Danehy

Looking for new cheaper entertainment options? Tom suggests you consider Pima County Board of Supervisors meeting

Even with the economy doing better, it's still important to look for value whenever possible. With concert tickets often starting at a hundred bucks a pop and movie tickets costing in the double digits, it's hard finding good entertainment for a low cost. Well, I think I have just the thing along those lines.

For a cost of zero dollars and zero cents (except for the cost of transportation, which is shockingly low these days due to the Obama Oil Glut), you can have the entertainment opportunity of the year. It has drama, passion, humor, conflict, and even a hint of danger. And it can all be found at the regularly scheduled meeting of the Pima County Board of Supervisors.

This is great fun, watching the five elected officials just sit up there and take it as every retired old dude in the Tucson valley goes to the podium and takes his turn shouting "Stay off my lawn!"

Now, let me make it clear: There is nothing wrong with being old. I, myself, hope to be old someday. I don't ever want to be "Stay off my lawn!" old, but regular old is cool.

(Just before I sat down to write this, I saw a thing on the news about a 94-year-old driver who drove his car through a car wash at 40 miles per hour, just missing hitting a worker before crashing into a wall at the far end of the property. He claimed that he had mistaken the accelerator for the brake.)

I think it's great that somebody would wait until he's 94-years-old before trying driving for the first time. But he should have taken a course first. And, if it wasn't his first time, it damn well better be his last.

But even that guy could take a cab to the Board of Supervisors meeting and blame Sharon Bronson for placing the gas and brake pedals too close together and yell at Ramon Valadez for not putting speed bumps in the car wash.

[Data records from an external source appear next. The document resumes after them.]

(* ===== verification/Inflate.v ===== *)
(** * The bounded inflate of the attachment sniffer

    [inflate] of [lerdr-coord/src/actions/uploads.rs] (RFC 1951): the bit
    reader, the canonical Huffman tables, the dynamic-table header, and the
    block loop.  A run either answers [Got], is [Rejected] (the source's
    [None]) or is [Stuck]: an index out of range, or fuel that ran out.
    [inflate_total] shows that the last never happens. *)

From S2P Require Import Prelude Delta.

Module Inflate.

#[local] Open Scope nat_scope.

(** ** Runs *)

Inductive run (A : Type) := Got (a : A) | Rejected | Stuck.
#[global] Arguments Got {A} _.
#[global] Arguments Rejected {A}.
#[global] Arguments Stuck {A}.

#[export] Instance run_ret : MRet run := @Got.
#[export] Instance run_bind : MBind run := fun A B k m => match m with Got a => k a | Rejected => Rejected | Stuck => Stuck end.

(** [?] on an [Option], and an index that must be in range. *)
Definition ask {A} (o : option A) : run A := match o with Some a => Got a | None => Rejected end.
Definition must {A} (o : option A) : run A := match o with Some a => Got a | None => Stuck end.

(** ** Bits *)

Record Bits := mkBits { byte : nat; bit : nat }.

Section Reader.
Context (data : bytes).

Definition next (b : Bits) : run (Z * Bits) :=
  if decide (length data <= byte b) then Rejected
  else
    x ← must (data !! byte b);
    let value := Z.land (Z.shiftr x (Z.of_nat (bit b))) 1 in
    Got (value, if decide (S (bit b) = 8) then mkBits (S (byte b)) 0 else mkBits (byte b) (S (bit b))).

(** [take]: [count] bits, the first one lowest; [shift] of them are done. *)
Fixpoint take_from (shift count : nat) (value : Z) (b : Bits) : run (Z * Bits) :=
  match count with
  | O => Got (value, b)
  | S count =>
      '(x, b') ← next b;
      take_from (S shift) count (Z.lor value (Z.shiftl x (Z.of_nat shift))) b'
  end.
Definition take (count : nat) (b : Bits) : run (Z * Bits) := take_from 0 count 0%Z b.

Definition align (b : Bits) : Bits := if decide (bit b = 0) then b else mkBits (S (byte b)) 0.

(** ** Canonical Huffman tables *)

Record Table := mkTable { counts : list nat; symbols : list nat }.

(** [array[i] += 1]. *)
Definition incr (l : list nat) (i : nat) : option (list nat) := x ← l !! i; Some (<[i := S x]> l).

Definition count_lengths (lengths : list nat) : option (list nat) :=
  foldl (fun acc len => counts ← acc; if decide (0 < len) then incr counts len else Some counts) (Some (replicate 16 0)) lengths.

(** [offsets[len] = offsets[len - 1] + counts[len - 1]], with [counts[0]] zero. *)
Fixpoint prefix_sums (acc : nat) (counts : list nat) : list nat :=
  match counts with [] => [] | c :: counts => acc :: prefix_sums (acc + c) counts end.

(** [l[i] = x], which panics out of range. *)
Definition store {A} (l : list A) (i : nat) (x : A) : option (list A) := if decide (i < length l) then Some (<[i := x]> l) else None.

Definition place (acc : option (list nat * list nat)) (sl : nat * nat) : option (list nat * list nat) :=
  '(offsets, symbols) ← acc;
  let '(symbol, len) := sl in
  if decide (0 < len) then
    at_ ← offsets !! len;
    symbols' ← store symbols at_ symbol;
    offsets' ← incr offsets len;
    Some (offsets', symbols')
  else Some (offsets, symbols).

Definition Table_new (lengths : list nat) : option Table :=
  counts ← count_lengths lengths;
  let offsets := prefix_sums 0 counts in
  '(_, symbols) ← foldl place (Some (offsets, replicate (length (filter (fun len => 0 < len) lengths)) 0)) (imap pair lengths);
  Some (mkTable counts symbols).

(** The canonical walk over the code lengths [len .. 15]. *)
Fixpoint decode_from (n len : nat) (t : Table) (code first index : Z) (b : Bits) : run (nat * Bits) :=
  match n with
  | O => Rejected
  | S n =>
      '(x, b') ← next b;
      let code := Z.lor code x in
      count ← must (counts t !! len);
      if decide (code - first < Z.of_nat count)%Z then
        let i := (index + (code - first))%Z in
        symbol ← ask (if decide (0 <= i)%Z then symbols t !! Z.to_nat i else None);
        Got (symbol, b')
      else decode_from n (S len) t (2 * code) (2 * (first + Z.of_nat count)) (index + Z.of_nat count) b'
  end.
Definition decode (t : Table) (b : Bits) : run (nat * Bits) := decode_from 15 1 t 0 0 0 b.

(** ** Tables of a block *)

Definition LEN_BASE : list Z := (
  [3; 4; 5; 6; 7; 8; 9; 10; 11; 13; 15; 17; 19; 23; 27; 31; 35; 43; 51; 59; 67; 83; 99; 115; 131; 163; 195; 227; 258])%Z.
Definition LEN_EXTRA : list nat := [0; 0; 0; 0; 0; 0; 0; 0; 1; 1; 1; 1; 2; 2; 2; 2; 3; 3; 3; 3; 4; 4; 4; 4; 5; 5; 5; 5; 0].
Definition DIST_BASE : list Z := (
  [1; 2; 3; 4; 5; 7; 9; 13; 17; 25; 33; 49; 65; 97; 129; 193; 257; 385; 513; 769; 1025; 1537; 2049; 3073; 4097; 6145; 8193; 12289; 16385; 24577])%Z.
Definition DIST_EXTRA : list nat := [0; 0; 0; 0; 1; 1; 2; 2; 3; 3; 4; 4; 5; 5; 6; 6; 7; 7; 8; 8; 9; 9; 10; 10; 11; 11; 12; 12; 13; 13].
Definition ORDER : list nat := [16; 17; 18; 0; 8; 7; 9; 6; 10; 5; 11; 4; 12; 3; 13; 2; 14; 1; 15].

Definition fixed_lit : option Table := Table_new (replicate 144 8 ++ replicate 112 9 ++ replicate 24 7 ++ replicate 8 8).
Definition fixed_dist : option Table := Table_new (replicate 30 5).

Fixpoint read_cl (slots : list nat) (cl : list nat) (b : Bits) : run (list nat * Bits) :=
  match slots with
  | [] => Got (cl, b)
  | slot :: slots =>
      '(x, b') ← take 3 b;
      cl' ← must (store cl slot (Z.to_nat x));
      read_cl slots cl' b'
  end.

(** [for _ in 0..repeat { lengths[filled] = prev; filled += 1 }]. *)
Fixpoint fill (repeat : nat) (lengths : list nat) (filled prev : nat) : option (list nat) :=
  match repeat with
  | O => Some lengths
  | S repeat => lengths' ← store lengths filled prev; fill repeat lengths' (S filled) prev
  end.
Fixpoint clear_entries (d : Disk) (names : list (string * Node)) : Disk * result UploadError unit :=
  match names with
  | [] => (d, Ok tt)
  | (name, node) :: names =>
      let path := join SESSIONS_DIR name in
      if negb (io_ok io (Lstat path)) then (d, Err root_unavailable)
      else
        let (d, ok) := if decide (node = NDir) then remove_dir_all io d path else remove_file io d path in
        if ok then clear_entries d names else (d, Err root_unavailable)
  end.

Definition clear_session_disk (d : Disk) : Disk * result UploadError unit :=
  if io_ok io (ReadDir SESSIONS_DIR) then clear_entries d (entries d SESSIONS_DIR) else (d, Err root_unavailable).

Definition initialize_dirs (d : Disk) : Disk * result UploadError unit :=
  match create_root d with
  | None => (d, Err root_unavailable)
  | Some d =>
      match private_directory d "" with
      | Err e => (d, Err e)
      | Ok _ =>
          match ensure_private_directory d SESSIONS_DIR with
          | (d, Err e) => (d, Err e)
          | (d, Ok _) =>
              match ensure_private_directory d OBJECTS_DIR with
              | (d, Err e) => (d, Err e)
              | (d, Ok _) => clear_session_disk d
              end
          end
      end
  end.

(** The attachments of the previous run, or none and the index put aside. *)
Definition restore `{DocumentJson} (w : World) : World * result UploadError unit :=
  match load_attachments dir io w with
  | (w, Ok _) => (w, Ok tt)
  | (w, Err _) => let (d, r) := quarantine_index io (disk (set_attachments ∅ w)) in (set_disk d (set_attachments ∅ w), r)
  end.
(* ===== verification/UploadsInvariant.v ===== *)
(** * A small upload

    One text file in two chunks, with concrete stand-ins for the libraries: the
    inputs at which the theorems on [Uploads] are evaluated. *)

From S2P Require Import Prelude Utf8 Json Inbound Protocol WriteAudit E2eeCodec GoJson UploadSpec UploadFile UploadDisk UploadIndex Uploads.

Module UploadsDemo.
Import Utf8 Inbound E2eeInstances UploadSpec UploadFile UploadDisk UploadState UploadIndex Uploads.

(** ASCII lower-casing; a digest of 64 digits. *)
Definition lower_byte (c : Z) : Z := if in_range 65 90 c then c + 32 else c.
#[export] Instance ascii_lower : Protocol.CaseMapping := {| Protocol.to_lowercase s := string_of_bytes (lower_byte <$> as_bytes s) |}.
#[export] Instance length_digest : WriteAudit.Digest := {| WriteAudit.sha256_hex b := string_of_bytes (replicate 64 (48 + Z.of_nat (length b) mod 10)) |}.
#[export] Instance no_floats : GoJson.FloatText := {| GoJson.float_text _ := [48] |}.

(** Every call succeeds; two draws are available. *)
Definition draw (first n : nat) : option bytes := if (n <? 2)%nat then Some (replicate 24 (Z.of_nat (first + n))) else None.
Definition calm (first : nat) (now : Z) : Io := mkIo (fun _ => true) (fun _ => now) (draw first) (fun _ => now) (fun _ => true) (fun _ => true).

Definition json_any (b : bytes) : bool := true.
Definition demo_dir : string := "/run/lerdr/uploads".
Definition demo_target : TargetRef := mkTarget "primary" "w1:p1" "t1" 1 "agent" "" "".
Definition demo_data : bytes := as_bytes "hello".
Definition empty_world : World := mkWorld ∅ ∅ ∅ {[ ""%string := NDir; SESSIONS_DIR := NDir; OBJECTS_DIR := NDir ]} 0.

Definition demo_begin : BeginRequest := mkBegin demo_target [mkSpec "a.txt" "Text/Plain; charset=utf-8" 5].
Definition begun : World := (begin (calm 0 1000) "connection:1" demo_begin empty_world).1.
Definition demo_id : string := E2eeCodec.b64_encode (replicate 24 0).

Definition demo_chunk (sequence : Z) (data : bytes) : ChunkRequest := mkChunk demo_target demo_id 0 sequence data (WriteAudit.sha256_hex data).
Definition half : World := (chunk (calm 0 1001) (demo_chunk 0 (take 2 demo_data)) begun).1.
Definition uploaded : World := (chunk (calm 0 1002) (demo_chunk 1 (drop 2 demo_data)) half).1.

Definition demo_finish : FinishRequest := mkFinish demo_target demo_id [mkDigest 0 (WriteAudit.sha256_hex demo_data)].
Definition finished : option (World * result UploadError (list Attachment)) := finish demo_dir json_any (calm 10 1003) demo_finish uploaded.

Definition demo_session : Session := default (mkSession demo_target "" 0 [] 0 0) (sessions uploaded !! demo_id).
Definition demo_world : World := from_option fst empty_world finished.
Definition demo_attachments : list Attachment := match finished with Some (_, Ok atts) => atts | _ => [] end.
Definition demo_ref : string := E2eeCodec.b64_encode (replicate 24 10).

(** The reader of the index this upload leaves. *)
#[export] Instance demo_reader : DocumentJson := {|
  from_slice b := if decide (b = index_text (attachments demo_world)) then Some (index_json (index_of (attachments demo_world))) else None
|}.

Example demo_answers :
  (begin (calm 0 1000) "connection:1" demo_begin empty_world).2 =
    Ok (mkBeginResult demo_id CHUNK_BYTES (1000 + SESSION_TTL) 8 MAX_FILE_BYTES MAX_BATCH_BYTES) /\
  (chunk (calm 0 1001) (demo_chunk 0 (take 2 demo_data)) begun).2 = Ok (mkChunkResult 0 1 2) /\
  (chunk (calm 0 1002) (demo_chunk 1 (drop 2 demo_data)) half).2 = Ok (mkChunkResult 0 2 5) /\
  demo_attachments = [mkAttachment demo_ref "a.txt" "text/plain" 5 (WriteAudit.sha256_hex demo_data) (1003 + ATTACHMENT_TTL)
    (join demo_dir (object_path demo_ref "text/plain"))] /\
  disk demo_world !! object_path demo_ref "text/plain" = Some (NFile demo_data).
Proof. split_and!; vm_compute; reflexivity. Qed.

End UploadsDemo.

(** * What the attachment manager keeps true

    The invariant of [Uploads]: the limits on sessions and batches, and that a
    staged file is what its counters, its running digest and its sniff buffers
    say it is.  Every operation keeps it, for every outcome of every call. *)

From S2P Require Import Prelude Utf8 Json Inbound Protocol WriteAudit E2eeCodec GoJson UploadSpec UploadFile UploadDisk UploadIndex Uploads.

Module UploadsInvariant.
Import Utf8 Inbound UploadSpec UploadFile UploadDisk UploadState UploadIndex Uploads.

(** ** The invariant *)

Section Invariant.
Context `{CM : Protocol.CaseMapping}.

(** A staged file after the bytes [all]. *)
Record file_ok (path : string) (all : bytes) (item : SessionFile) : Prop := {
  fo_path : f_rel_path item = path;
  fo_file : f_file item = Some all;
  fo_hash : f_hash item = all;
  fo_received : f_received item = Z.of_nat (length all);
  fo_sniffed : sniffed (f_spec item) all item;
  fo_u8 : Forall is_u8 all;
  fo_spec : exists declared, normalize_spec declared = Ok (f_spec item);
}.

(** Files before [current] are complete, later ones untouched. *)
Definition filled (index current : nat) (item : SessionFile) : Prop :=
  ((index < current)%nat -> f_received item = fs_bytes (f_spec item)) /\ (index = current -> f_received item < fs_bytes (f_spec item)) /\
  ((current < index)%nat -> f_received item = 0).

Definition total_bytes (files : list SessionFile) : Z := foldr Z.add 0 ((fun item => fs_bytes (f_spec item)) <$> files).

Record session_ok (upload_id : string) (s : Session) : Prop := {
  so_count : (length (s_files s) <= MAX_FILES)%nat;
  so_total : total_bytes (s_files s) <= MAX_BATCH_BYTES;
  so_current : (s_current s <= length (s_files s))%nat;
  so_target : valid_target (s_target s) = true;
  so_file i item : s_files s !! i = Some item -> exists all, file_ok (part_path upload_id i) all item;
  so_filled i item : s_files s !! i = Some item -> filled i (s_current s) item;
}.

Record world_ok (w : World) : Prop := {
  wo_sessions : (size (sessions w) <= MAX_SESSIONS)%nat;
  wo_owner owner : (owner_sessions w owner <= MAX_SESSIONS_PER_OWNER)%nat;
  wo_session id s : sessions w !! id = Some s -> session_ok id s;
}.

Lemma fo_size path all item : file_ok path all item -> 1 <= fs_bytes (f_spec item) <= MAX_FILE_BYTES.
Proof. intros [? ? ? ? ? ? [declared Hd]]. by destruct (normalize_spec_ok _ _ Hd) as (_ & _ & _ & _ & ? & _). Qed.

(** ** Sessions only *)

(** [world_ok] looks at the sessions; removing or updating them keeps it. *)
Lemma world_ok_same w w' : sessions w' = sessions w -> world_ok w -> world_ok w'.
Proof. intros E [H1 H2 H3]. split; unfold owner_sessions in *; rewrite E; done. Qed.

Lemma owner_sessions_le w w' owner : sessions w' ⊆ sessions w -> (owner_sessions w' owner <= owner_sessions w owner)%nat.
Proof. intros Hsub. apply map_subseteq_size. by apply map_filter_subseteq_mono. Qed.

Lemma world_ok_subset w w' : sessions w' ⊆ sessions w -> world_ok w -> world_ok w'.
Proof.
  intros Hsub [H1 H2 H3]. split.
  - etrans; [apply map_subseteq_size, Hsub|done].
  - intros owner. etrans; [by apply owner_sessions_le|done].
  - intros id s Hs. eapply H3, lookup_weaken; eauto.
Qed.

Lemma no_sessions_ok w : sessions w = ∅ -> world_ok w.
Proof.
  intros E. split; unfold owner_sessions; rewrite ?E.
  - rewrite map_size_empty. unfold MAX_SESSIONS. lia.
  - intros owner. rewrite map_filter_empty, map_size_empty. unfold MAX_SESSIONS_PER_OWNER. lia.
  - done.
Qed.

(** An update of a session by one of the same owner. *)
Lemma world_ok_update w id s s' : world_ok w -> sessions w !! id = Some s -> s_owner s' = s_owner s -> session_ok id s' ->
  world_ok (set_sessions (<[id := s']> (sessions w)) w).
Proof.
  intros [H1 H2 H3] Hs Ho Hok. split; cbn.
  - rewrite map_size_insert, Hs. done.
  - intros owner. specialize (H2 owner). unfold owner_sessions in *. cbn. destruct (decide (s_owner s' = owner)) as [E|E].
    + rewrite map_filter_insert_True by done. rewrite map_size_insert. assert (Hin : filter (fun e => s_owner e.2 = owner) (sessions w) !! id = Some s).
      { apply map_lookup_filter_Some. split; [done|]. cbn. congruence. }
      by rewrite Hin.
    + rewrite map_filter_insert_False by done. rewrite map_filter_delete. etrans; [|exact H2]. apply map_subseteq_size, delete_subseteq.
  - intros id' t. rewrite lookup_insert_Some. intros [[<- <-]|[_ Ht]]; [done|by apply H3].
Qed.

End Invariant.

Section Keep.
Context `{CM : Protocol.CaseMapping} `{DG : WriteAudit.Digest} `{B64 : E2eeCodec.Base64} `{FT : GoJson.FloatText}.
Context (io : Io).

Lemma persist_keeps w : sessions (persist_locked io w).1 = sessions w /\ tombstones (persist_locked io w).1 = tombstones w /\
  attachments (persist_locked io w).1 = attachments w.
Proof.
  unfold persist_locked. generalize (index_text (attachments w)) as data. cbv zeta. cbn [temp_seq].
  generalize (".attachments-" +:+ lower_hex (io_clock io AtStamp) +:+ "-" +:+ lower_hex (temp_seq w) +:+ ".tmp") as temp. intros temp data.
  cbn [disk]. destruct (create_new io (disk w) temp) as [d|]; [|exact (conj eq_refl (conj eq_refl eq_refl))].
  repeat (match goal with |- context [match ?x with _ => _ end] => destruct x end; cbn [fst set_disk sessions tombstones attachments]; try exact (conj eq_refl (conj eq_refl eq_refl))).
Qed.

Lemma discard_sessions w id b : sessions (discard_locked io w id b) = delete id (sessions w).
Proof.
  unfold discard_locked. destruct (sessions w !! id) as [s|] eqn:E; [|by rewrite delete_id].
  destruct b; done.
Qed.

Lemma discard_tombstone w id s : sessions w !! id = Some s ->
  tombstones (discard_locked io w id true) = <[id := mkTombstone (s_target s) (s_expires_at s)]> (tombstones w).
Proof. intros E. unfold discard_locked. by rewrite E. Qed.

Lemma discard_attachments w id b : attachments (discard_locked io w id b) = attachments w.
Proof. unfold discard_locked. destruct (sessions w !! id); [|done]. by destruct b. Qed.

In all seriousness, this call to the audience is Andy Warhol Hour. Everybody gets his 15 minutes of fame, complaining about God knows what. To be perfectly honest, I agree with the outcry to end the practice of individual Supervisors giving away leftover money from their budget to charitable causes in their respective districts. The potential for abuse is always there. For every homeless shelter in Ray Carroll's district, there's some nutbird who wants to use county money to run a Kids' Krackpot Kamp during the summer so they can all grow up to be like Ally Miller.

The call to the audience is actually democracy in its purest form—rambling, messy, and often off-topic. Unfortunately, it sometimes gets personal and that's either not so much fun or even more fun than usual. Such was the case not long ago when self-proclaimed community activist Richard Hernandez got into it with the Supes.

Hernandez is quite a character. He talks like an auctioneer on amphetamines. When he gets going, you want to yell, "Dude, breathe so we can breathe!," but you never get the opening. Still, he gets a lifetime pass from most of us for having spearheaded the recall effort that brought the Sunnyside School District back from the brink.

Even on that point, Hernandez is not happy. He claims that, even with the mostly new school board, many of the cronies of the now-deposed former superintendent are still ensconced in six-figure, do-nothing administrative jobs while many of the district's teachers are having to take second jobs just to make ends meet. (His words, not mine.) But that's another story for another time.

Hernandez gets around a lot. One night, he's at Pueblo High School with Margo Cowan for an informational meeting on Deferred Action for Childhood Arrivals. The next day, he's at the UA for some other thing. (I'm not sure what; he was talking too fast.)

At the first Board of Supervisors meeting of 2015, Hernandez got up and made New Year's resolutions for each one of the Supes. Some of the resolutions were snarky, while others were ... well, they were all snarky. He went after Ramon Valadez for not paying more attention to South Tucson (which is in Valadez's district). And he lit into Sharon Bronson for her having used the gavel to close a previous meeting before all of the individual lawn complaints could be registered.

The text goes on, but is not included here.